Jassim Mohammed, the mayor of Rabia which was most affected by the flooding, said that the authorities were actually relatively quick to respond. “However, with our limited resources we were helpless and we couldn’t cope with this enormous flooding,” he argued.

There had been some emergency response: Workers from the Red Crescent (the Islamic symbol used by the Red Cross in the Middle East), civil defence and some Iraqi military were in the area.

Visiting the area, NIQASH saw authorities digging extra drainage on the border road to Syria, in order to let excess water out, while dozens of vehicles queued.

Provincial officials have also visited the flood-struck area – these included council members and the governor of the province, Atheel al-Nujaifi. However many of the VIPs were unable to reach the flooded villages, even with four-wheel drive vehicles. They simply had to stand and look at the damage from a distance.

A district official believed that there have been several deaths but was unable to provide an exact number as yet. “We have been searching for missing persons since last Friday, as well as searching through the hundreds of houses that have collapsed,” the official said.

A lot of the building damage is due to the kind of housing in the area. Construction methods include mud bricks and plaster and these kinds of buildings cannot withstand heavy flooding. Villages and outlying residential areas had been worst affected with most of the houses built with mud brick destroyed. In these areas, it is only the concrete dwellings left standing.

The Ninawa provincial council declared the affected districts west of Mosul official disaster areas. It will also set up a committee to assess damages and to distribute financial compensation, up to the amount of IQD 7.5 billion (around US$6.3 million). But when it comes to seeing the relief fund, set aside by the Iraqi Ministry of Finance, the locals already have their doubts. “Bureaucracy may cause delays, as it has in previous disasters. In addition, nepotism and corruption may result and the funds allocated to help those villages hit by flooding may be wasted,” one local, who preferred to remain anonymous, said.

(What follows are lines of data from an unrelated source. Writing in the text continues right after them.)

Lemma audit_events_returns (evs : list (string * Element)) :
  forall street_types,
    well_tagged evs ->
    exists street_types',
      audit_events evs street_types = Return street_types' /\
      forall k n,
        filed street_types' k n <->
        filed street_types k n \/
        ((exists t, audited evs t /\ street_name_of t n) /\
         street_type_of n = Some k /\ k ∉ expected).
Proof.
  induction evs as [|[ev elem] evs IH]; intros street_types Hwf;
    cbn [audit_events].
  - eexists. split; [done |]. intros k n. split; [by left |].
    by intros [H | ((t & (? & ? & [] & _) & _) & _)].
  - assert (Hwf' : well_tagged evs).
    { intros t (ev' & elem' & Hin & He & Ht). apply Hwf.
      exists ev', elem'. split; [by right | done]. }
    destruct (String.eqb (Xml.tag elem) "node" ||
              String.eqb (Xml.tag elem) "way") eqn:Etag.
    + assert (He : Xml.tag elem = "node" \/ Xml.tag elem = "way").
      { apply orb_true_iff in Etag as [E | E]; apply String.eqb_eq in E; auto. }
      destruct (audit_tags_returns (iter "tag" elem) street_types)
        as (m1 & Hr1 & Hf1).
      { intros t Ht. apply Hwf. exists ev, elem. split; [by left | done]. }
      rewrite Hr1.
      destruct (IH m1 Hwf') as (m' & Hr & Hf).
      exists m'. split; [done |]. intros k n. rewrite Hf, Hf1. split.
      * intros [[H | ((t & Ht & Hn) & Hs & Hx)] | ((t & Ht & Hn) & Hs & Hx)];
          [by left | right | right]; (split; [|done]); exists t;
          (split; [|done]).
        -- exists ev, elem. split; [by left | done].
        -- destruct Ht as (ev' & elem' & Hin & He' & Ht).
           exists ev', elem'. split; [by right | done].
      * intros [H | ((t & (ev' & elem' & [[= <- <-] | Hin] & He' & Ht) & Hn)
                     & Hs & Hx)];
          [left; by left | left; right | right]; (split; [|done]); exists t;
          (split; [|done]); [done |].
        by exists ev', elem'.
    + destruct (IH street_types Hwf') as (m' & Hr & Hf).
      exists m'. split; [done |]. intros k n. rewrite Hf. split.
      * intros [H | ((t & Ht & Hn) & Hs & Hx)]; [by left | right].
        split; [|done]. exists t. split; [|done].
        destruct Ht as (ev' & elem' & Hin & He' & Ht).
        exists ev', elem'. split; [by right | done].
      * intros [H | ((t & (ev' & elem' & [[= <- <-] | Hin] & He' & Ht) & Hn)
                     & Hs & Hx)]; [by left | | right].
        -- apply orb_false_iff in Etag as [E1 E2].
           apply String.eqb_neq in E1, E2. by destruct He'.
        -- split; [|done]. exists t. split; [|done]. by exists ev', elem'.
Qed.

(** X13.  When the file can be opened and every [tag] element the audit
    looks at has a [k], and a [v] when [k] is [addr:street], [audit]
    returns; a name is filed under a street type exactly when it is the
    [v] of such a street-name element below a [node] or a [way], the
    street type is the token the regular expression finds in it, and
    this token is not an expected street type. *)
Theorem audit_filed (can_open : string -> bool)
    (iterparse : string -> list (string * Element)) (osmfile : string) :
  can_open osmfile = true ->
  well_tagged (iterparse osmfile) ->
  exists street_types,
    audit can_open iterparse osmfile = Return street_types /\
    forall k n,
      filed street_types k n <->
      (exists t, audited (iterparse osmfile) t /\ street_name_of t n) /\
      street_type_of n = Some k /\ k ∉ expected.
Proof.
  intros Ho Hwf. unfold audit. rewrite Ho.
  destruct (audit_events_returns (iterparse osmfile) ∅ Hwf) as (m & Hr & Hf).
  exists m. split; [done |]. intros k n. rewrite Hf. split; [|by right].
  intros [(names & Hl & _) | H]; [|done].
  by rewrite lookup_empty in Hl.
Qed.

Lemma audit_street_type_effect_witness :
  audit_street_type ∅ "Main Street" = ∅.
Proof.
  apply (proj2 (audit_street_type_effect ∅ "Main Street")).
  intros k [= <-]. apply list_elem_of_In. by left.
Defined.

Lemma sample_start_well_tagged (filename : string) :
  well_tagged (sample_start filename).
Proof.
  intros t (ev & elem & Hin & He & Ht).
  destruct Hin as [[= <- <-] | [[= <- <-] | [[= <- <-] | []]]];
    destruct He as [He | He]; try discriminate He.
  cbn in Ht.
  destruct Ht as [<- | [<- | [<- | []]]]; split; try (by eexists);
    try (intros _; by eexists); intros [=].
Qed.

Lemma audit_filed_witness :
  exists street_types,
    audit (fun _ => true) sample_start "sample.osm" = Return street_types /\
    forall k n,
      filed street_types k n <->
      (exists t, audited (sample_start "sample.osm") t /\
                 street_name_of t n) /\
      street_type_of n = Some k /\ k ∉ expected.
Proof.
  apply (audit_filed (fun _ => true) sample_start "sample.osm").
  - reflexivity.
  - apply sample_start_well_tagged.
Defined.

Lemma audit_tags_raises (tags : list Element) :
  forall street_types,
    (exists t, In t tags /\ attrib t !! "k" = None) ->
    exists key, audit_tags tags street_types = Raise (KeyError key).
Proof.
  induction tags as [|tg tags IH]; intros street_types (t & Hin & Hk);
    [done |].
  cbn [audit_tags]. unfold is_street_name.
  destruct (attrib tg !! "k") as [kv |] eqn:Ek; [|by eexists].
  destruct (String.eqb kv "addr:street").
  - destruct (attrib tg !! "v"); [|by eexists].
    apply IH. exists t. split; [|done].
    destruct Hin as [<- | Hin]; [congruence | done].
  - apply IH. exists t. split; [|done].
    destruct Hin as [<- | Hin]; [congruence | done].
Qed.

Lemma audit_tags_raise_kind (tags : list Element) :
  forall street_types e,
    audit_tags tags street_types = Raise e -> exists key, e = KeyError key.
Proof.
  induction tags as [|tg tags IH]; intros street_types e; [done |].
  cbn [audit_tags]. unfold is_street_name.
  destruct (attrib tg !! "k") as [kv |]; [|intros [= <-]; by eexists].
  destruct (String.eqb kv "addr:street"); [|apply IH].
  destruct (attrib tg !! "v"); [apply IH | intros [= <-]; by eexists].
Qed.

Khalaf Mahjoub, who lives in Sabayet Um al-Danabek, a village in the Sinjar district, continued to try to salvage his furniture and belongings from out of the water. His house was destroyed by flooding and a crowd had gathered to watch him as he worked He told NIQASH of his helplessness in the face of what he described as “nature’s fury”.

“The flooding swept all my furniture away. And nobody can tell me where it has landed,” he complained. Nobody believed him when Mahjoub recalled how he had found his refrigerator three kilometres away. The only thing he was able to salvage from it was a bottle of water.

“How can we resume classes when almost all of our classrooms are flooded?” the headmaster of the Tall Banat school in the Sinjar province asked. “The few buildings that survived are being used by villagers who have no other shelter.”

Most of people that NIQASH spoke to in the province wanted a faster response from emergency services. “Shelter, food and drinking water should be provided. And the authorities should remove dead livestock from the area too,” one villager said. “Otherwise we will have an even bigger disaster on our hands.”